*** DATA FOR THE TASK Section Begins ***
(** ** The legs *)

(** What a leg leaves: the turn of the next one, where [nx] holds; a response; or a
    request let through. *)
Definition settled (nx : Prop) (x : outcome * Response * Request) : Prop :=
  match x with
  | (Continue, w, r) => w_status w = None ∧ frame r = frame r0 ∧ nx
  | (Answered, _, _) => True
  | (Allow p r, w, _) => w_status w = None ∧ frame r = frame r0 ∧
      match p with Some q => authentic_by vouched_among cfg (in_now i) r q | None => Enabled (auth_of cfg) = false end
  end.
Definition pleg_ok (nx nx' : Prop) (p : pleg) : Prop := ∀ w r, w_status w = None → frame r = frame r0 → nx →
  ensures ct after (p w r) (settled nx').
Lemma pthen_ok n1 n2 n3 p q : pleg_ok n1 n2 p → pleg_ok n2 n3 q → pleg_ok n1 n3 (pthen p q).
Proof.
  intros Hp Hq w r Hw Hf Hn. eapply ensures_bind; [by apply Hp|].
  intros [[[| |u r'] w1] r1] Hx; [destruct Hx as (? & ? & ?); by apply Hq|by apply ensures_ret..].
Qed.
Lemma atomic_ok (nx nx' : Prop) (l : leg) :
  (∀ keep, (∀ j j', jwt_kept j j' → keep j → keep j') → leg_keeps keep every l) →
  (∀ w r g, w_status w = None → frame r = frame r0 → nx → regs_ok reg_sound g →
     settled nx' (let x := l (mkState w r g) in (x.1, st_w x.2, st_r x.2))) → pleg_ok nx nx' (atomic l).
Proof.
  intros Hl Hs w r Hw Hf Hn. apply ensures_regs; [done..|]. intros s Hi _. pose proof (iv_regs _ _ _ Hi) as Hg.
  specialize (Hs w r (sh_regs s) Hw Hf Hn Hg).
  destruct (Hl (λ j, reg_sound j ∧ jwt_same (sh_jwt s) j)) with (s := mkState w r (sh_regs s)) as [[H1 H2] H3 H4].
  - intros j j' Hk%jwt_kept_same [H1 H2]. split; [by apply Hk|by etrans].
  - done.
  - destruct Hg as [G1 G2 G3]. by split.
  - destruct (l (mkState w r (sh_regs s))) as [o st]. cbn [fst snd] in *. split_and!; [by split|done..].
Qed.
(** A leg that lets nobody through, by what [Authenticate] says of it. *)
Lemma quiet_leg (nx nx' : Prop) (l : leg) :
  (∀ keep, (∀ j j', jwt_kept j j' → keep j → keep j') → leg_keeps keep every l) →
  (∀ st p r, (l st).1 ≠ Allow p r) →
  (∀ st, w_status (st_w st) = None → nx → good i cfg st (λ st', live st false st' ∧ nx') (l st)) → pleg_ok nx nx' (atomic l).
Proof.
  intros Hl Hq Hg. apply atomic_ok; [done|]. intros w r g Hw Hf Hn _. specialize (Hg (mkState w r g) Hw Hn).
  specialize (Hq (mkState w r g)). destruct (l (mkState w r g)) as [[| |p r'] st]; cbn in *; [|done|by destruct (Hq p r')].
  destruct Hg as [[H1 H2 _ _] H3]. cbn in H2. split_and!; [done|congruence|done].
Qed.
Lemma live_start st : w_status (st_w st) = None → live st true st.
Proof. intros H. by split. Qed.
Lemma live_weaken st (nx : Prop) x : nx → good i cfg st (live st true) x → good i cfg st (λ st', live st false st' ∧ nx) x.
Proof. destruct x as [[] st']; cbn; [|done..]. intros Hn [H1 H2 _ H4]. split; [by split|done]. Qed.
Lemma refresh_p_ok waited tokens : pleg_ok True True (atomic (refresh_leg i waited cfg tokens)).
Proof.
  apply quiet_leg.
  - intros keep Hk. by apply refresh_keeps.
  - intros st p r. unfold refresh_leg. destruct (Refresh _ _ _ _ _ _ _) as [[[[] ?] ?] ?]; done.
  - intros st Hw _. by apply live_weaken, refresh_ok, live_start.
Qed.
Lemma start_leg_quiet src ret st p r : (start_leg i src ret st).1 ≠ Allow p r.
Proof. unfold start_leg. destruct src as [src|]; [|done]. destruct (j_Login src); [|done]. by destruct (Start _ _ _ _ _ _ _ _). Qed.
Lemma pick_p_ok : pleg_ok True True (atomic (pick_leg i cfg)).
Proof.
  apply quiet_leg.
  - intros keep Hk. by apply pick_keeps.
  - intros st p r. unfold pick_leg. repeat (case_match || case_if); try done. apply start_leg_quiet.
  - intros st Hw _. by apply live_weaken, pick_ok, live_start.
Qed.
Definition saml_off : Prop := SAMLEnabled (auth_of cfg) = false ∨ OAuthEnabled cfg = true.
Lemma single_p_ok : pleg_ok saml_off saml_off (atomic (single_leg i cfg)).
Proof.
  apply quiet_leg.
  - intros keep Hk. by apply single_keeps.
  - intros st p r. unfold single_leg. case_if; [|done]. destruct (LoginSources _) as [|src [|]]; [done|apply start_leg_quiet|done].
  - intros st Hw Hn. pose proof (single_ok i cfg st false saml_off st) as H. apply H. split; [|done]. destruct (live_start st Hw). by split.
Qed.
Lemma last_p_ok : pleg_ok saml_off False (atomic (last_leg cfg)).
Proof.
  apply atomic_ok; [intros keep _; apply last_keeps|]. intros w r g Hw Hf Hn _. unfold last_leg.
  destruct (JWTEnabled _ || BasicEnabled _) eqn:E; cbn; [done|]. split_and!; [done..|]. apply orb_false_iff in E as [Ej Eb].
  unfold Enabled. destruct Hn as [Hs|Ho]; [by rewrite Ej, Hs, Eb|]. destruct (Hvalid cfg (Hknown _ Hptr)) as [raw Hv].
  pose proof (Config_Validate_local _ _ Hv Ho) as Hj. unfold auth_of in Ej. congruence.
Qed.
Lemma saml_p_ok : pleg_ok True saml_off (atomic (saml_leg i cfg)).
Proof.
  apply atomic_ok; [intros keep Hk; by apply saml_keeps|]. intros w r g Hw Hf _ Hg. unfold saml_leg, saml_off, SAMLEnabled.
  destruct (a_SAML (auth_of cfg)) as [src|] eqn:Ea; [|by split_and!; [..|left]].
  destruct (s_Disabled src) eqn:Ed; cbn [negb]; [by split_and!; [..|left]|]. cbn [st_regs].
  destruct (Provider_ (in_now i) src (ag_saml g)) as [[mw|e] reg] eqn:Ep; [|done]. apply Provider_ok in Ep as [_ Hb]; [|apply Hg].
  cbn [st_w st_r st_regs]. destruct (OAuthEnabled cfg && negb (browserNav r)) eqn:Eo.
  - destruct (GetSession (in_now i) mw r) as [ss|] eqn:Eg.
    + split_and!; [done|done|]. by apply by_saml with src mw r; [| |apply Hb| |left|].
    + apply andb_true_iff in Eo as [Eo _]. split_and!; [done..|by right].
  - unfold enforceSAML. destruct (RequireAccount (in_now i) mw r) as [ss|f] eqn:Er; [|done].
    split_and!; [done|done|]. by apply by_saml with src mw r; [| |apply Hb| |right|].
Qed.
Lemma basic_p_ok : pleg_ok True True (basic_p i cfg).
Proof.
  intros w r Hw Hf _. unfold basic_p, BasicEnabled. destruct (a_Basic (auth_of cfg)) as [src|] eqn:Ea; [|by apply ensures_ret].
  destruct (b_Disabled src) eqn:Ed; cbn [negb]; [by apply ensures_ret|].
  apply ensures_bind with (λ x : basicOutcome * Response, (∀ u, x.1 = basicAllowed u → authentic_by vouched_among cfg (in_now i) r (basicPrincipal u)) ∧
    (x.1 ≠ basicRejected → x.2 = w)).
  - unfold enforceBasic_p. destruct (extractBasic r) as [| |u pw] eqn:Ee; [by apply ensures_ret..|].
    eapply ensures_bind; [apply (verify_ensures src u pw), (Hplain _ _ _ Ea)|].
    { by rewrite <- (extractBasic_frame _ _ Hf). }
    intros [[]|e] Hres; apply ensures_ret; try done. split; [|done]. intros u' [= <-]. by eapply by_password; [..|apply Hres].
  - intros [[|u|] w'] [H1 H2]; apply ensures_ret; cbn in *; try done; rewrite H2 by done; split_and!; auto.
Qed.
Lemma jwt_verdict_ok w r x : w_status w = None → frame r = frame r0 → (x.1 ≠ jwtRejected → x.2 = w) →
  (∀ p, x.1 = jwtAllowed p → authentic_by vouched_among cfg (in_now i) r p) → settled True (jwt_verdict cfg r x).
Proof. intros Hw Hf H1 H2. destruct x as [[|p| |] w']; cbn in *; try done; rewrite H1 by done; split_and!; auto. Qed.
Lemma jwt_p_ok tokens : pleg_ok True True (jwt_p i cfg tokens).
Proof.
  unfold jwt_p. destruct (JWTEnabled _); [|intros w r Hw Hf _; by apply ensures_ret].
  eapply pthen_ok; [apply refresh_p_ok|]. intros w r Hw Hf _.
  eapply ensures_bind; [apply enforceJWT_ensures|]. intros [o w'] [H1 H2]. pose proof (jwt_verdict_ok w r (o, w') Hw Hf H1 H2) as Hv.
  destruct o; [by apply ensures_ret..|]. cbn in H1. rewrite H1 by done. destruct (DropStaleLogin w r (auth_of cfg)) as [w2 r2] eqn:Ed.
  apply DropStaleLogin_spec in Ed as [Hw2 Hf2]. eapply (pthen_ok True True True); [apply refresh_p_ok| |congruence|congruence|done].
  intros w3 r3 Hw3 Hf3 _. eapply ensures_bind; [apply enforceJWT_ensures|]. intros x [H3 H4]. apply ensures_ret; [done|].
  by eapply jwt_verdict_ok.
Qed.
Lemma authenticate_p_ok : pleg_ok True False (authenticate_p i cfg).
Proof.
  intros w r Hw Hf _. unfold authenticate_p. pose proof (TakeRefreshCookies_frame r (auth_of cfg)) as Hf'.
  destruct (TakeRefreshCookies r (auth_of cfg)) as [tokens r1]. cbn [snd] in Hf'.
  eapply (pthen_ok True); [apply basic_p_ok| |done|congruence|done].
  eapply pthen_ok; [apply jwt_p_ok|]. eapply pthen_ok; [apply pick_p_ok|]. eapply pthen_ok; [apply saml_p_ok|].
  eapply pthen_ok; [apply single_p_ok|apply last_p_ok].
Qed.

(** ** The middleware *)

Lemma route_ensures font w r : frame r = frame r0 → ensures ct after (route_p font i cfg w r) (λ _, True).
Proof.
  intros Hf. apply ensures_act; [done|]. intros s Hi Ha. pose proof (iv_regs _ _ _ Hi) as [G1 G2 G3].
  assert (Hr : cred_plain cfg r) by (by eapply cred_plain_frame).
  pose proof (serve_route_keeps (λ j, reg_sound j ∧ jwt_same (sh_jwt s) j)) as Hk.
  specialize (Hk (λ j j' Hj H, conj (gr_sound _ _ (jk_grows _ _ Hj) (proj1 H)) (transitivity (proj2 H) (jwt_kept_same _ _ Hj)))
    font i cfg (md_oauth (sh_mid s)) (mkState w r (sh_regs s))).
  unfold allowed. destruct (serve_route font i cfg (md_oauth (sh_mid s)) _) as [st|].
  - destruct (Hk st) as [[H1 H2] H3 H4]; [done| |done|]. { by split. }
    destruct (regs_step cfgs known me ptr (st_regs st) s Hi) as [A1 A2]; [by split|done|]. split_and!; [done..| |done].
    by apply (after_oauth_ s).
  - split_and!; [done| |done|done]. split; [apply heap_ext_refl|auto..].
Qed.
Lemma middleware_safe font w : w_status w = None →
  triple ct (before with_ me) (middleware_p font me i ptr cfg w r0) (λ x s, after s ∧
    ∀ r2, x.2 = Some r2 → w_status x.1 = None ∧ passed_by vouched_among cfg (in_now i) r0 r2).
Proof.
  intros Hw. eapply triple_bind; [apply reconcile_all_triple; auto|]. intros a. cbn beta.
  eapply (ensures_bind ct after _ _ (λ _, True)); [by apply route_ensures|]. intros [w1|] _; [by apply ensures_ret|].
  eapply ensures_bind; [by apply authenticate_p_ok|]. intros [[[| |p r1] w1] r'] Hx; [by destruct Hx as (_ & _ & ?)|by apply ensures_ret|].
  destruct Hx as (Hw1 & Hf & Hp). apply ensures_ret; [done|].
  pose proof (authorize_cases w1 r1 cfg p) as Ha. destruct (authorize _ _ _ _) as [w2 []]; [|done]. destruct Ha as [-> Hg].
  pose proof (resolvePromLabels_cases w1 r1 cfg p) as Hc. destruct (resolvePromLabels w1 r1 cfg p) as [w3 res] eqn:Er.
  cbn [fst snd]. intros r2 ->. destruct Hc as [-> Hc]. split; [done|]. exists p, r1. split_and!; [done|by eapply granted_frame|done|].
  destruct Hc as [[-> ->]|(sc & block & -> & Eb)]; [done|]. rewrite Eb.
  assert (Hsc : (resolvePromLabels w1 r1 cfg p).2 = Some (with_scope sc r1)) by (by rewrite Er).
  apply (resolvePromLabels_scoped _ _ _ _ _ _ Eb) in Hsc as (q & -> & Hsc). eauto.
Qed.
End passing.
*** DATA FOR THE TASK Section Ends ***
Everything in the material above from the line that has "by eapply jwt_verdict_ok." through the line that has "destruct (regs_step cfgs" must be duplicated exactly, with no other lines given.

**SOLUTION BELOW:**
  by eapply jwt_verdict_ok.
Qed.
Lemma authenticate_p_ok : pleg_ok True False (authenticate_p i cfg).
Proof.
  intros w r Hw Hf _. unfold authenticate_p. pose proof (TakeRefreshCookies_frame r (auth_of cfg)) as Hf'.
  destruct (TakeRefreshCookies r (auth_of cfg)) as [tokens r1]. cbn [snd] in Hf'.
  eapply (pthen_ok True); [apply basic_p_ok| |done|congruence|done].
  eapply pthen_ok; [apply jwt_p_ok|]. eapply pthen_ok; [apply pick_p_ok|]. eapply pthen_ok; [apply saml_p_ok|].
  eapply pthen_ok; [apply single_p_ok|apply last_p_ok].
Qed.

(** ** The middleware *)

Lemma route_ensures font w r : frame r = frame r0 → ensures ct after (route_p font i cfg w r) (λ _, True).
Proof.
  intros Hf. apply ensures_act; [done|]. intros s Hi Ha. pose proof (iv_regs _ _ _ Hi) as [G1 G2 G3].
  assert (Hr : cred_plain cfg r) by (by eapply cred_plain_frame).
  pose proof (serve_route_keeps (λ j, reg_sound j ∧ jwt_same (sh_jwt s) j)) as Hk.
  specialize (Hk (λ j j' Hj H, conj (gr_sound _ _ (jk_grows _ _ Hj) (proj1 H)) (transitivity (proj2 H) (jwt_kept_same _ _ Hj)))
    font i cfg (md_oauth (sh_mid s)) (mkState w r (sh_regs s))).
  unfold allowed. destruct (serve_route font i cfg (md_oauth (sh_mid s)) _) as [st|].
  - destruct (Hk st) as [[H1 H2] H3 H4]; [done| |done|]. { by split. }
    destruct (regs_step cfgs known me ptr (st_regs st) s Hi) as [A1 A2]; [by split|done|]. split_and!; [done..| |done].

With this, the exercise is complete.